Financial Readiness
Report fast and you owe little or nothing. Here are your rights for credit cards, debit cards, and billing mistakes.

Locking down social media and personal info reduces identity-theft risk for service members. Courtesy photo, Indiana National Guard, DVIDS (public domain).
If a card goes missing or you spot a charge you did not make, the clock starts. Report it fast and the law limits what you can owe. For a credit card, the most you can owe for unauthorized charges is $50, and it can be $0 if you report before the card is used. For a debit card, your liability, meaning how much of the loss you can be on the hook for, depends on how quickly you report, so speed matters even more.
Billing errors are a separate fix. A billing error is a wrong charge, a wrong amount, or goods you never got. You dispute those in writing within 60 days of the statement that shows them. Different problem, different deadline, same rule: act fast and keep proof.

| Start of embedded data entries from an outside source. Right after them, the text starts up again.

(** Reading a key.  The history a reader has collected, up to the first
    statement that is not an UPSERT, is applied to the value that the
    statements have from the oldest to the newest; every UPSERT is counted,
    and a DELETE is returned only to a reader that asks for it. *)
Theorem history_apply_reference history keep_delete oom :
  upto_terminal false history = history -> Forall upsert_ok history -> true ∉ oom ->
  wp (vy_history_apply history keep_delete) (fun '(rc, n, r) _ => rc = 0 /\ value r = state_of None history /\
    n = Z.of_nat (length (filter (fun s => s_type s = IPROTO_UPSERT) history)) /\
    (forall p, r = Some p -> s_type p = IPROTO_DELETE -> keep_delete = true)) oom.
Proof. intros Hu Hok Ho. eapply wp_mono; [by apply history_apply_spec|]. by intros [[rc n] r] o (_ & H). Qed.
End Theorems.

(** ** A concrete instance: tuples of a key and a counter *)

Module Counters.
#[export] Instance counters : Tuples (Z * Z) Z := {
  tuple_compare a b := fst a - fst b;
  key_column_mask := 1;
  xrow_upsert_execute o t := Some ((fst t, snd t + o), 2);
  tuple_validate_raw _ := true;
}.
#[export] Instance counters_laws : TuplesLaws (Z * Z) Z.
Proof. split; cbn; intros; try lia. by simplify_eq; cbn; lia. Qed.

Definition st (a : Z) (ty : iproto_type) (lsn flags k v : Z) (ops : list Z) : vy_stmt (Z * Z) Z :=
  mk_stmt (Some a) ty lsn flags true (k, v) ops 0.

Definition newer_run : list (vy_stmt (Z * Z) Z) :=
  [st 1 IPROTO_UPSERT 8 0 1 100 [7]; st 2 IPROTO_REPLACE 7 0 1 20 []; st 3 IPROTO_REPLACE 9 0 2 5 []].
Definition older_run : list (vy_stmt (Z * Z) Z) :=
  [st 4 IPROTO_UPSERT 3 0 1 77 [1]; st 5 IPROTO_REPLACE 4 1 3 40 [];
   st 7 IPROTO_UPSERT 3 0 3 50 [2]; st 6 IPROTO_REPLACE 2 0 3 41 []].
Definition both_runs : list (vy_stmt (Z * Z) Z) :=
  [st 1 IPROTO_UPSERT 8 0 1 100 [7]; st 2 IPROTO_REPLACE 7 0 1 20 []; st 4 IPROTO_UPSERT 3 0 1 77 [1];
   st 3 IPROTO_REPLACE 9 0 2 5 []; st 5 IPROTO_REPLACE 4 1 3 40 []; st 7 IPROTO_UPSERT 3 0 3 50 [2];
   st 6 IPROTO_REPLACE 2 0 3 41 []].

Lemma views_ok : views_sorted (INT64_MAX :: rev [5]).
Proof. split; repeat constructor; done. Qed.

Lemma runs_good : Forall (good true) (groups both_runs).
Proof.
  assert (forallb plain (groups both_runs) = true) as H by (by vm_compute).
  apply Forall_forall. intros ks Hks. apply plain_good. rewrite forallb_forall in H. by apply H, list_elem_of_In.
Qed.
Lemma runs_input : task_input true [newer_run; older_run] both_runs.
Proof.
  split.
  - apply (Permutation_app_head [st 1 IPROTO_UPSERT 8 0 1 100 [7]; st 2 IPROTO_REPLACE 7 0 1 20 []]).
    apply perm_swap.
  - apply merged_order_sorted. by vm_compute.
  - repeat constructor; apply merged_order_sorted; by vm_compute.
  - eapply (forallb_Forall _ (fun s => 0 <? s_lsn s)); [intros s; apply Z.ltb_lt|by vm_compute].
  - apply runs_good.
  - cbn. lia.
Qed.
Lemma runs_calm t : calm (of_key t both_runs).
Proof.
  intros ks1 u d ks2 E _ Hd. assert (d ∈ of_key t both_runs) as Hin by (rewrite E; set_solver).
  apply list_elem_of_filter in Hin as [_ Hin]. apply list_elem_of_In in Hin.
  assert (forallb (fun s => negb (has_type IPROTO_DELETE s)) both_runs = true) as H by (by vm_compute).
  rewrite forallb_forall in H. specialize (H d Hin). by rewrite has_type_eq in H.
Qed.

Lemma compaction_preserves_reads_witness :
  match write_task [newer_run; older_run] (vy_write_iterator_new true false [5] true []) with
  | Done (Some out, _) => visible (Some (1, 50)) 5 (of_key (1, 0) out) = Some (1, 51) /\
      visible (Some (1, 50)) INT64_MAX (of_key (1, 0) out) = Some (1, 27)
  | _ => False
  end.
Proof.
  pose proof (compaction_preserves_reads true false true [5] [newer_run; older_run] both_runs []
    views_ok runs_input (or_intror runs_calm)) as H.
  destruct (write_task _ _) as [[[out|] w]|] eqn:E; [|vm_compute in E; discriminate E..].
  assert (first_insert true (of_key (1, 0) both_runs) = false) as Hf by (vm_compute; reflexivity).
  split; rewrite H; [vm_compute; reflexivity|right; left|discriminate|rewrite Hf; discriminate|
                     vm_compute; reflexivity|left|discriminate|rewrite Hf; discriminate].
Defined.

Lemma compaction_run_shape_witness :
  match write_task [newer_run; older_run] (vy_write_iterator_new true true [5] true []) with
  | Done (Some out, _) => StronglySorted before out /\ Z.of_nat (length (of_key (1, 0) out)) <= 3
  | _ => False
  end.
Proof.
  pose proof (compaction_run_shape true true true [5] [newer_run; older_run] both_runs [] views_ok runs_input) as H.
  destruct (write_task _ _) as [[[out|] w]|] eqn:E; [|vm_compute in E; discriminate E..].
  destruct H as (Hs & _ & H). split; [exact Hs|]. destruct (H (1, 0)) as [_ Hl]. cbn in Hl. lia.
Defined.

Lemma deferred_deletes_exact_witness :
  match write_task [newer_run; older_run] (vy_write_iterator_new true false [5] true []) with
  | Done (Some _, w) => (st 6 IPROTO_REPLACE 2 0 3 41 [], st 5 IPROTO_REPLACE 4 1 3 40 []) ∈ wi_processed w
  | _ => False
  end.
Proof.
  pose proof (deferred_deletes_exact false [5] [newer_run; older_run] both_runs [] views_ok runs_input) as H.
  destruct (write_task _ _) as [[[out|] w]|] eqn:E; [|vm_compute in E; discriminate E..].
  apply H. exists (3, 0). exists [], [st 7 IPROTO_UPSERT 3 0 3 50 [2]], [].
  split; [vm_compute; reflexivity|]. split; [constructor; [reflexivity|constructor]|].
  split; [vm_compute; reflexivity|]. split; [discriminate|]. split; discriminate.
Defined.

Credit cards cap what you can owe at a low number. Debit cards tie your risk to how fast you call, so the sooner you report, the less you can lose.
$50
the most you can owe for unauthorized credit card charges. It is $0 if you report before the card is used, and number-only theft is generally $0.
Debit is tiered by speed
Debit drains your real cash, so report even faster.
Source: CFPB
Call your card issuer or bank right away. Most have a 24/7 fraud line, so save that number in your phone before you ever need it. Reporting fast is what limits the amount you can owe. After you report, scan your recent transactions for anything you did not make and flag it too.
A credit card spends the issuer's money, so federal law caps what you can owe for unauthorized use at $50. Report before the card is used and you owe $0, and if only your card number was stolen, not the physical card, you generally owe nothing. A debit card pulls straight from your own bank balance, so fraud can drain real cash while the claim is sorted out. Its liability is tiered by how fast you report, which is why you call even sooner.

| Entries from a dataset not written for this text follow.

(* ===== verification/VyMem.v ===== *)
(** * The memory level of an LSM tree

    src/box/vy_mem.c: an in-memory tree of statements, ordered by key and, for
    one key, newest first, and the iterator that reads the history of one key
    after the other.  The BPS+ tree is the list of its elements in order, a
    position in it an index or none.  What the iterator searches for may be a
    partial key ([SearchKeys]). *)

From stdpp Require Import list.
From S2P Require Import Prelude VyStmt.

Open Scope Z_scope.

Inductive iterator_type := ITER_EQ | ITER_GE | ITER_GT | ITER_LE | ITER_LT.
#[export] Instance iterator_type_eq_dec : EqDecision iterator_type.
Proof. solve_decision. Defined.
Definition iterator_direction (ty : iterator_type) : Z :=
  match ty with ITER_LE | ITER_LT => -1 | _ => 1 end.

Record vy_mem (T O : Type) := mk_mem {
  mem_tree : list (vy_stmt T O);
  mem_rows : Z;
  mem_version : Z;
  mem_generation : Z;
  mem_dump_lsn : Z;
}.
Arguments mk_mem {T O}. Arguments mem_tree {T O}. Arguments mem_rows {T O}. Arguments mem_version {T O}.
Arguments mem_generation {T O}. Arguments mem_dump_lsn {T O}.
#[export] Instance vy_mem_rebuild T O : Rebuild (vy_mem T O) := fun m =>
  mk_mem (mem_tree m) (mem_rows m) (mem_version m) (mem_generation m) (mem_dump_lsn m).

(** The iterator; [mi_history] is the history it fills, [mi_oom] the
    allocations to come. *)
Record mem_iterator (T O : Type) := mk_mi {
  mi_search_started : bool;
  mi_version : Z;
  mi_curr_pos : option nat;
  mi_curr : option (vy_stmt T O);
  mi_history : list (vy_stmt T O);
  mi_oom : list bool;
}.
Arguments mk_mi {T O}. Arguments mi_search_started {T O}. Arguments mi_version {T O}.
Arguments mi_curr_pos {T O}. Arguments mi_curr {T O}. Arguments mi_history {T O}. Arguments mi_oom {T O}.
#[export] Instance mem_iterator_rebuild T O : Rebuild (mem_iterator T O) := fun i =>
  mk_mi (mi_search_started i) (mi_version i) (mi_curr_pos i) (mi_curr i) (mi_history i) (mi_oom i).

Section Mem.
Context {T O : Type} `{!Tuples T O}.
Abbreviation stmt := (vy_stmt T O).

(** ** The tree *)

Definition vy_mem_tree_cmp (a b : stmt) : Z :=
  let res := tuple_compare (s_tuple a) (s_tuple b) in
  if negb (res =? 0) then res
  else if s_lsn b <? s_lsn a then -1 else if s_lsn a <? s_lsn b then 1 else 0.

End Mem.

(** ** Positions in the tree *)

Section Bounds.
Context {T O K : Type} `{!SearchKeys T K}.
Abbreviation stmt := (vy_stmt T O).

Definition vy_mem_tree_cmp_key (e : stmt) (key : K) (lsn : Z) : Z :=
  let res := tuple_compare_with_key (s_tuple e) key in
  if res =? 0 then
    if lsn =? INT64_MAX - 1 then 0
    else if lsn <? s_lsn e then -1 else if s_lsn e <? lsn then 1 else 0
  else res.

(** The first element that satisfies [p]. *)
Fixpoint bound (p : stmt -> bool) (tree : list stmt) : option nat :=
  match tree with
  | [] => None
  | e :: tree => if p e then Some 0%nat else S <$> bound p tree
  end.
Definition lower_bound (tree : list stmt) (key : K) (lsn : Z) : option nat :=
  bound (fun e => 0 <=? vy_mem_tree_cmp_key e key lsn) tree.
Definition upper_bound (tree : list stmt) (key : K) (lsn : Z) : option nat :=
  bound (fun e => 0 <? vy_mem_tree_cmp_key e key lsn) tree.
Definition is_exact (tree : list stmt) (pos : option nat) (key : K) (lsn : Z) : bool :=
  match (i ← pos; tree !! i) with
  | Some e => vy_mem_tree_cmp_key e key lsn =? 0
  | None => false
  end.
End Bounds.

Section Writing.
Context {T O : Type} `{!Tuples T O}.
Abbreviation stmt := (vy_stmt T O).
Abbreviation mem := (vy_mem T O).

Definition tree_first (tree : list stmt) : option nat :=
  match tree with [] => None | _ => Some 0%nat end.
Definition tree_last (tree : list stmt) : option nat :=
  match length tree with 0%nat => None | S n => Some n end.
Definition tree_next (tree : list stmt) (pos : option nat) : option nat :=
  match pos with
  | None => tree_first tree
  | Some i => if (S i <? length tree)%nat then Some (S i) else None
  end.
Definition tree_prev (tree : list stmt) (pos : option nat) : option nat :=
  match pos with
  | None => tree_last tree
  | Some 0%nat => None
  | Some (S i) => Some i
  end.

(** The element that was replaced, and the new tree. *)
Fixpoint tree_insert (e : stmt) (tree : list stmt) : option stmt * list stmt :=
  match tree with
  | [] => (None, [e])
  | x :: tree =>
      let c := vy_mem_tree_cmp e x in
      if c <? 0 then (None, e :: x :: tree)
      else if c =? 0 then (Some x, e :: tree)
      else let '(r, tree) := tree_insert e tree in (r, x :: tree)
  end.

(** ** Writing *)

Definition vy_mem_new (generation : Z) : mem := mk_mem [] 0 0 generation (-1).

Definition VY_UPSERT_THRESHOLD : Z := 128.
Definition VY_UPSERT_INF : Z := VY_UPSERT_THRESHOLD + 1.

(** The return code and the memory.  A statement that replaces another one
    needs no memory. *)
Definition vy_mem_insert (m : mem) (entry : stmt) (oom : bool) : Z * mem :=
  let '(replaced, tree) := tree_insert entry (mem_tree m) in
  let fresh := match replaced with None => true | Some _ => false end in
  if oom && fresh then (-1, m)
  else (0, m <| mem_tree := tree |>
             <| mem_rows ::= fun n => if fresh then n + 1 else n |>
             <| mem_version ::= fun v => u32 (v + 1) |>).

(** The statement after the new one in the tree. *)
Definition older_stmt (m : mem) (entry : stmt) : option stmt :=
  i ← bound (fun e => vy_mem_tree_cmp entry e <? 0) (mem_tree m); mem_tree m !! i.

(** The counter of a new UPSERT; none if the assertion fails. *)
Definition count_upserts (m : mem) (entry : stmt) : option Z :=
  match older_stmt m entry with
  | None => Some (s_n_upserts entry)
  | Some older =>
      if negb (has_type IPROTO_UPSERT older) || negb (tuple_compare (s_tuple entry) (s_tuple older) =? 0)
      then Some (s_n_upserts entry)
      else if s_n_upserts older <=? VY_UPSERT_THRESHOLD then Some (s_n_upserts older + 1)
      else if s_n_upserts older =? VY_UPSERT_INF then Some (s_n_upserts older)
      else None
  end.

(** The same with the statement, whose counter has been set; no result if an
    assertion fails. *)
Definition vy_mem_insert_upsert (m : mem) (entry : stmt) (oom : bool) : option (Z * stmt * mem) :=
  if negb (has_type IPROTO_UPSERT entry) then None
  else
    n ← count_upserts m entry;
    let '(rc, m) := vy_mem_insert m (entry <| s_n_upserts := n |>) oom in
    Some (rc, entry <| s_n_upserts := n |>, m).

Definition vy_mem_commit_stmt (m : mem) (entry : stmt) : mem :=
  m <| mem_dump_lsn ::= Z.max (s_lsn entry) |> <| mem_version ::= fun v => u32 (v + 1) |>.

Definition vy_mem_rollback_stmt (m : mem) (entry : stmt) : mem :=
  m <| mem_tree ::= filter (fun e => vy_mem_tree_cmp entry e <> 0) |>
    <| mem_rows ::= fun n => n - 1 |> <| mem_version ::= fun v => u32 (v + 1) |>.

(** The next older statement of the key. *)
Definition vy_mem_older_lsn (m : mem) (entry : stmt) : option stmt :=
  i ← lower_bound (mem_tree m) (s_tuple entry) (s_lsn entry - 1);
  result ← mem_tree m !! i;
  if negb (tuple_compare (s_tuple result) (s_tuple entry) =? 0) then None else Some result.

End Writing.

(** ** The iterator *)

Section Iterator.
Context {T O K : Type} `{!Tuples T O, !SearchKeys T K}.
Abbreviation stmt := (vy_stmt T O).
Abbreviation mem := (vy_mem T O).
Abbreviation itr := (mem_iterator T O).
Abbreviation iprog := (prog itr).
Context (m : mem) (iterator_type : iterator_type) (key : option K) (vlsn : Z).
Abbreviation tree := (mem_tree m).

Definition vy_mem_iterator_open (oom : list bool) : itr := mk_mi false 0 None None [] oom.

(** *vy_mem_tree_iterator_get_elem of a valid position *)
Definition get_elem (pos : option nat) : iprog stmt := fun i =>
  match (p ← pos; tree !! p) with
  | Some e => Done (e, i)
  | None => Abort
  end.

(** itr->curr, which is not NULL here. *)
Definition get_curr : iprog stmt := fun i =>
  match mi_curr i with Some e => Done (e, i) | None => Abort end.

(** The iterator stands at the element it has in [curr]. *)
Definition at_curr (i : itr) : bool :=
  match mi_curr i, (p ← mi_curr_pos i; tree !! p) with
  | Some c, Some e => vy_entry_is_equal c e
  | _, _ => false
  end.

Definition key_mismatch (e : stmt) : bool :=
  match key with None => false | Some k => negb (key_compare_with_tuple k (s_tuple e) =? 0) end.

Definition vy_mem_iterator_step : iprog Z :=
  modify (fun i => i <| mi_curr_pos ::= if iterator_direction iterator_type <? 0 then tree_prev tree else tree_next tree |>);;
  pos ← gets mi_curr_pos;
  match pos with
  | None => mret 1
  | Some _ => e ← get_elem pos; modify (fun i => i <| mi_curr := Some e |>);; mret 0
  end.

Definition hidden (e : stmt) : bool := (vlsn <? s_lsn e) || has_flag VY_STMT_SKIP_READ e.

(** Skip to the first statement visible in the read view. *)
Fixpoint skip_hidden (fuel : nat) : iprog Z :=
  curr ← get_curr;
  if hidden curr then
    match fuel with
    | 0%nat => abort
    | S fuel =>
        rc ← vy_mem_iterator_step;
        if negb (rc =? 0) then modify (fun i => i <| mi_curr := None |>);; mret 1
        else
          curr ← get_curr;
          if bool_decide (iterator_type = ITER_EQ) && key_mismatch curr
          then modify (fun i => i <| mi_curr := None |>);; mret 1
          else skip_hidden fuel
    end
  else mret 0.

Fixpoint skip_read_loop (fuel : nat) : iprog unit :=
  curr ← get_curr;
  if has_flag VY_STMT_SKIP_READ curr then
    match fuel with
    | 0%nat => abort
    | S fuel =>
        modify (fun i => i <| mi_curr_pos ::= tree_next tree |>);;
        pos ← gets mi_curr_pos;
        e ← get_elem pos;
        modify (fun i => i <| mi_curr := Some e |>);;
        skip_read_loop fuel
    end
  else skip.

Definition vy_mem_iterator_find_lsn : iprog Z :=
  assert at_curr;;
  rc ← skip_hidden (length tree);
  if negb (rc =? 0) then mret 1
  else if 0 <? iterator_direction iterator_type then mret 0
  else
    pos ← gets mi_curr_pos;
    curr ← get_curr;
    match tree_prev tree pos with
    | None => mret 0
    | Some p =>
        prev ← get_elem (Some p);
        if (vlsn <? s_lsn prev) || negb (tuple_compare (s_tuple curr) (s_tuple prev) =? 0) then mret 0
        else
          modify (fun i => i <| mi_curr_pos := lower_bound tree (s_tuple curr) vlsn |>);;
          pos ← gets mi_curr_pos;
          e ← get_elem pos;
          modify (fun i => i <| mi_curr := Some e |>);;
          skip_read_loop (length tree);;
          mret 0
    end.

(** [last]: the key to follow, if any. *)
Definition vy_mem_iterator_seek (last : option K) : iprog Z :=
  modify (fun i => i <| mi_search_started := true |> <| mi_version := mem_version m |> <| mi_curr := None |>);;
  let from := match last with Some _ => last | None => key end in
  let ty := match last with
            | Some _ => if 0 <? iterator_direction iterator_type then ITER_GT else ITER_LT
            | None => iterator_type
            end in
  modify (fun i => i <| mi_curr_pos :=
    match from, ty with
    | Some k, (ITER_LE | ITER_GT) => upper_bound tree k (INT64_MAX - 1)
    | Some k, _ => lower_bound tree k (INT64_MAX - 1)
    | None, ITER_LE => None
    | None, _ => tree_first tree
    end |>);;
  assert (fun _ => match from, ty with None, (ITER_LE | ITER_GE) => true | None, _ => false | Some _, _ => true end);;
  exact ← gets (fun i => match from with
                         | Some k => is_exact tree (mi_curr_pos i) k (INT64_MAX - 1)
                         | None => false
                         end);
  modify (fun i => i <| mi_curr_pos ::= if iterator_direction ty <? 0 then tree_prev tree else id |>);;
  pos ← gets mi_curr_pos;
  match pos with
  | None => mret 1
  | Some _ =>
      curr ← get_elem pos;
      modify (fun i => i <| mi_curr := Some curr |>);;
      if bool_decide (iterator_type = ITER_EQ) &&
         match last with None => negb exact | Some _ => key_mismatch curr end
      then modify (fun i => i <| mi_curr := None |>);; mret 1
      else vy_mem_iterator_find_lsn
  end.

Definition vy_mem_iterator_next_key : iprog Z :=
  started ← gets mi_search_started;
  if negb started then vy_mem_iterator_seek None
  else
    curr ← gets mi_curr;
    match curr with
    | None => mret 1
    | Some prev =>
        assert (fun i => mem_version m =? mi_version i);;
        assert at_curr;;
        rc ← vy_mem_iterator_step;
        if negb (rc =? 0) then modify (fun i => i <| mi_curr := None |>);; mret 1
        else
          curr ← get_curr;
          if tuple_compare (s_tuple prev) (s_tuple curr) =? 0 then vy_mem_iterator_seek (Some (tuple_key (s_tuple curr)))
          else if bool_decide (iterator_type = ITER_EQ) && key_mismatch curr
          then modify (fun i => i <| mi_curr := None |>);; mret 1
          else vy_mem_iterator_find_lsn
    end.

(** The next statement of the key, from the position [pos] on. *)
Fixpoint next_lsn_loop (fuel : nat) (pos : option nat) : iprog Z :=
  match fuel with
  | 0%nat => abort
  | S fuel =>
      match tree_next tree pos with
      | None => mret 1
      | Some p =>
          next ← get_elem (Some p);
          curr ← get_curr;
          if negb (tuple_compare (s_tuple curr) (s_tuple next) =? 0) then mret 1
          else
            modify (fun i => i <| mi_curr_pos := Some p |> <| mi_curr := Some next |>);;
            if has_flag VY_STMT_SKIP_READ next then next_lsn_loop fuel (Some p) else mret 0
      end
  end.
Definition vy_mem_iterator_next_lsn : iprog Z :=
  assert mi_search_started;;
  curr ← gets mi_curr;
  match curr with
  | None => mret 1
  | Some _ =>
      assert (fun i => mem_version m =? mi_version i);;
      assert at_curr;;
      pos ← gets mi_curr_pos;
      next_lsn_loop (S (length tree)) pos
  end.

(** vy_history_append_stmt *)
Definition vy_history_append_stmt (e : stmt) : iprog Z := fun i =>
  match fails (mi_oom i) with
  | Done (true, oom) => Done (-1, i <| mi_oom := oom |>)
  | Done (false, oom) => Done (0, i <| mi_oom := oom |> <| mi_history ::= fun h => h ++ [e] |>)
  | Abort => Abort
  end.

Fixpoint get_history_loop (fuel : nat) : iprog Z :=
  match fuel with
  | 0%nat => abort
  | S fuel =>
      curr ← get_curr;
      rc ← vy_history_append_stmt curr;
      if negb (rc =? 0) then mret (-1)
      else
        terminal ← gets (fun i => vy_history_is_terminal (mi_history i));
        if terminal : bool then mret 0
        else
          rc ← vy_mem_iterator_next_lsn;
          if rc =? 0 then get_history_loop fuel else mret 0
  end.
Definition vy_mem_iterator_get_history : iprog Z := get_history_loop (S (length tree)).

Definition vy_history_cleanup : iprog unit := modify (fun i => i <| mi_history := [] |>).

Definition vy_mem_iterator_next : iprog Z :=
  vy_history_cleanup;;
  rc ← vy_mem_iterator_next_key;
  if rc =? 0 then vy_mem_iterator_get_history else mret 0.

Definition vy_mem_iterator_skip (last : option K) : iprog Z :=
  assert (fun i => negb (mi_search_started i) || (mi_version i =? mem_version m));;
  i ← gets id;
  if mi_search_started i &&
     match mi_curr i, last with
     | Some c, Some l => 0 <? iterator_direction iterator_type * tuple_compare_with_key (s_tuple c) l
     | _, _ => true
     end
  then mret 0
  else
    vy_history_cleanup;;
    rc ← vy_mem_iterator_seek last;
    if rc =? 0 then vy_mem_iterator_get_history else mret 0.

Definition vy_mem_iterator_restore (last : option K) : iprog Z :=
  i ← gets id;
  if negb (mi_search_started i) || (mi_version i =? mem_version m) then mret 0
  else
    vy_mem_iterator_seek last;;
    vy_history_cleanup;;
    curr ← gets mi_curr;
    rc ← (match curr with Some _ => vy_mem_iterator_get_history | None => mret 0 end);
    mret (if negb (rc =? 0) then -1 else 1).
End Iterator.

A billing error is a wrong charge, a wrong amount, a math mistake, or goods you ordered but never got. Under the Fair Credit Billing Act, you have 60 days from the statement that shows the error to dispute it in writing. Send the letter to the billing-inquiries address on your statement, not the payment address, keep a copy, and the issuer must acknowledge it and investigate.
Your card rights stack on top of protections built for service members. Use them together: dispute the mistake, lean on the cap, and escalate for free if you need to.
Dispute in writing: Wrong charge, wrong amount, or goods you never got? Dispute a billing error in writing within 60 days of the statement, under the Fair Credit Billing Act.
Know your edge
Speed and a paper trail protect you.
Source: CFPB
You do not have to fight this alone, and none of it costs a dime. Your card issuer's fraud line handles lost, stolen, or misused cards. IdentityTheft.gov from the FTC walks you through reporting and recovering from identity theft. Military OneSource and your installation Personal Financial Counselor offer free, confidential money help, and the CFPB has consumer guides plus a complaint system if you need to escalate. All of these are linked in Sources below.
What if the thief used my card before I noticed?
For a credit card, the most you can owe is $50. For a debit card, it depends on timing, so report as fast as you can.
Can they charge me interest on a charge I disputed and did not make?
You should not be liable for unauthorized charges beyond the legal cap. Contact your issuer about any related interest.
Does this cover prepaid cards?
It varies. Prepaid card rights depend on the card, so check the provider's policy and deadlines.